Kékszakállú

A vueltas con lo real Por Manu Argüelles

Desde ahora, todo será oscuridad,
oscuridad, oscuridad,El castillo de Barbazul, ópera de Béla Bartók.

Dentro de los múltiples modelos y variantes en los que la ficción acude a su encuentro ante lo real, Kékszakállú se impone como una de las aproximaciones más radicales. Inspirada muy libremente en la ópera de Béla Bartók, El castillo de Barbazul (1918), compuesta bajo influencia del impresionismo musical, se apropia de la ruptura del orden lineal melódico de dicho movimiento para transmitirnos una sucesión de secuencias que se presentan sin un aparente orden casual para dejarnos ante algo fragmentario, informe e indefinido.

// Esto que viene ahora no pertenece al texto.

(** * Copilot Orchestra: the command-line tools, the start script and the
    quality-assurance role definition, embedded and verified.

    Part I holds the embedding, one module per source file:
    - [JS]            the JavaScript built-ins the tools rely on
                      (strings, [parseInt], array indexing, regular
                      expressions);
    - [ProjectInit]   tools/project-init.js;
    - [Blueprint]     tools/blueprint-generator.js ([analyzeProjectInfo]);
    - [ErrorRecovery] tools/error-recovery.js;
    - [StartScript]   .roo/local-rag-llamaindex/start.sh;
    - [Node]          the file system, JSON values and commands the two
                      scanning tools see;
    - [QA]            .github/agents/quality-assurance-subagent.agent.md;
    - [ProjectInitReview]  tools/project-init.js (the review line of an
                      endpoint);
    - [BlueprintAnalysis]  tools/blueprint-generator.js (file structure,
                      dependencies, patterns, recommendations);
    - [ProjectInitTemplates]  tools/project-init.js (the lines of
                      .env.example);
    - [SetupWizard]   tools/setup-wizard.js (the steps of the wizard and
                      its run);
    - [ErrorRecoveryCLI]   tools/error-recovery.js (the command line).
    Part II holds the properties, in modules of facts that follow the
    modules of Part I. *)

From Stdlib Require Import ZArith NArith List String Ascii Bool Lia.
From stdpp Require Import base option gmap strings list pretty.

Set Warnings "-register-all".

Local Open Scope string_scope.
Local Open Scope list_scope.
Local Open Scope stdpp_scope.

(* ===================================================================== *)
(** * Part I: the embedding                                               *)
(* ===================================================================== *)

(** ** JavaScript built-ins *)

Module JS.

(** A JavaScript string is a sequence of UTF-16 code units. *)
Definition jsstring : Type := list N.

(** The code units of an ASCII literal. *)
Definition js (s : string) : jsstring :=
  map N_of_ascii (list_ascii_of_string s).

Fixpoint streq (a b : jsstring) : bool :=
  match a, b with
  | [], [] => true
  | x :: a', y :: b' => (x =? y)%N && streq a' b'
  | _, _ => false
  end.

(** ToBoolean on a string: only the empty string is falsy. *)
Definition truthy (s : jsstring) : bool :=
  match s with [] => false | _ => true end.

(** ECMAScript LineTerminator. *)
Definition isLineTerminator (c : N) : bool :=
  ((c =? 10) || (c =? 13) || (c =? 0x2028) || (c =? 0x2029))%N.

(** ECMAScript WhiteSpace: TAB, VT, FF, SP, NBSP, ZWNBSP and the
    Unicode space separators. *)
Definition isWhiteSpace (c : N) : bool :=
  ((c =? 9) || (c =? 11) || (c =? 12) || (c =? 32) || (c =? 160)
   || (c =? 0xFEFF) || (c =? 0x1680)
   || ((0x2000 <=? c) && (c <=? 0x200A))
   || (c =? 0x202F) || (c =? 0x205F) || (c =? 0x3000))%N.

(** StrWhiteSpaceChar, which is also the class [\s] of regular
    expressions. *)
Definition isSpace (c : N) : bool := isWhiteSpace c || isLineTerminator c.

Fixpoint trimStart (s : jsstring) : jsstring :=
  match s with
  | c :: s' => if isSpace c then trimStart s' else s
  | [] => []
  end.

Definition trimEnd (s : jsstring) : jsstring := rev (trimStart (rev s)).

(** String.prototype.trim *)
Definition trim (s : jsstring) : jsstring := trimEnd (trimStart s).

(** String.prototype.split with a one-unit separator. The result is
    never empty: splitting the empty string gives one empty piece. *)
Fixpoint split (sep : N) (s : jsstring) : list jsstring :=
  match s with
  | [] => [[]]
  | c :: s' =>
      if (c =? sep)%N then [] :: split sep s'
      else match split sep s' with
           | p :: ps => (c :: p) :: ps
           | [] => [[c]]
           end
  end.

(** Array.prototype.join *)
Fixpoint join (sep : jsstring) (l : list jsstring) : jsstring :=
  match l with
  | [] => []
  | [x] => x
  | x :: l' => x ++ sep ++ join sep l'
  end.

(** Case mapping on the ASCII letters. String.prototype.toUpperCase and
    toLowerCase are applied by the tools only to operands on which they
    agree with these: [toUpperCase] to the first group of the endpoint
    expression, which holds ASCII letters only, and [toLowerCase] to
    answers that are then compared with 'y' and 'yes', whose letters are
    the lower case of no code unit but their own ASCII capitals. *)
Definition upperUnit (c : N) : N :=
  if ((97 <=? c) && (c <=? 122))%N then (c - 32)%N else c.

Definition lowerUnit (c : N) : N :=
  if ((65 <=? c) && (c <=? 90))%N then (c + 32)%N else c.

Definition toUpperCase (s : jsstring) : jsstring := map upperUnit s.
Definition toLowerCase (s : jsstring) : jsstring := map lowerUnit s.

(** *** parseInt

    [parseInt(string)] with no radix, after ECMAScript 19.2.5. The
    result is [None] for NaN and the mathematical integer otherwise.
    JavaScript rounds integers beyond 2^53 to the nearest double; the
    tools only compare the result with array indices below ten, which
    rounding cannot affect. *)

Definition digitValue (c : N) : option Z :=
  if ((48 <=? c) && (c <=? 57))%N then Some (Z.of_N c - 48)%Z
  else if ((97 <=? c) && (c <=? 122))%N then Some (Z.of_N c - 87)%Z
  else if ((65 <=? c) && (c <=? 90))%N then Some (Z.of_N c - 55)%Z
  else None.

Definition radixDigit (R : Z) (c : N) : option Z :=
  match digitValue c with
  | Some d => if (d <? R)%Z then Some d else None
  | None => None
  end.

(** The longest prefix of digits of radix [R], as their values. *)
Fixpoint digitPrefix (R : Z) (s : jsstring) : list Z :=
  match s with
  | c :: s' =>
      match radixDigit R c with
      | Some d => d :: digitPrefix R s'
      | None => []
      end
  | [] => []
  end.

Definition digitsValue (R : Z) (ds : list Z) : Z :=
  fold_left (fun acc d => acc * R + d)%Z ds 0%Z.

La mirada documental que gobierna Kékszakállú (Barbazul en húngaro) se adopta como una aniquilación del estatuto tradicional de la ficción, el relato pierde completamente sus formas y la película se expande cuando se decide suprimir de raíz todos los códigos de legibilidad de la imagen. Porque en la construcción de sentido, de alguna manera, se invierte el orden. No estamos ante una instancia mediadora que nos presenta un significante provisto de contenido, sino que este siempre se muestra en su cualidad más primaria, como si estuviésemos ante algo en bruto, una mirada que remite a lo primitivo, a lo que aparentemente todavía no ha sido pensado. Por lo que la jerarquía clásica de la comunicación se disuelve completamente, siendo lo importante para el director que sea la mirada del espectador la que dote de significación a algo que no lo tiene. Abrazando sin pudor la abstracción se distancia del cine experimental en cuanto el criterio no prioriza la forma para llegar al contenido, no se interroga sobre la materialidad de lo fílmico ni incursiona ni se cuestionan los regímenes de lo expresivo. Porque lo expresivo como tal ha perdido su lugar de preeminencia en una operación extrema de desdramatización.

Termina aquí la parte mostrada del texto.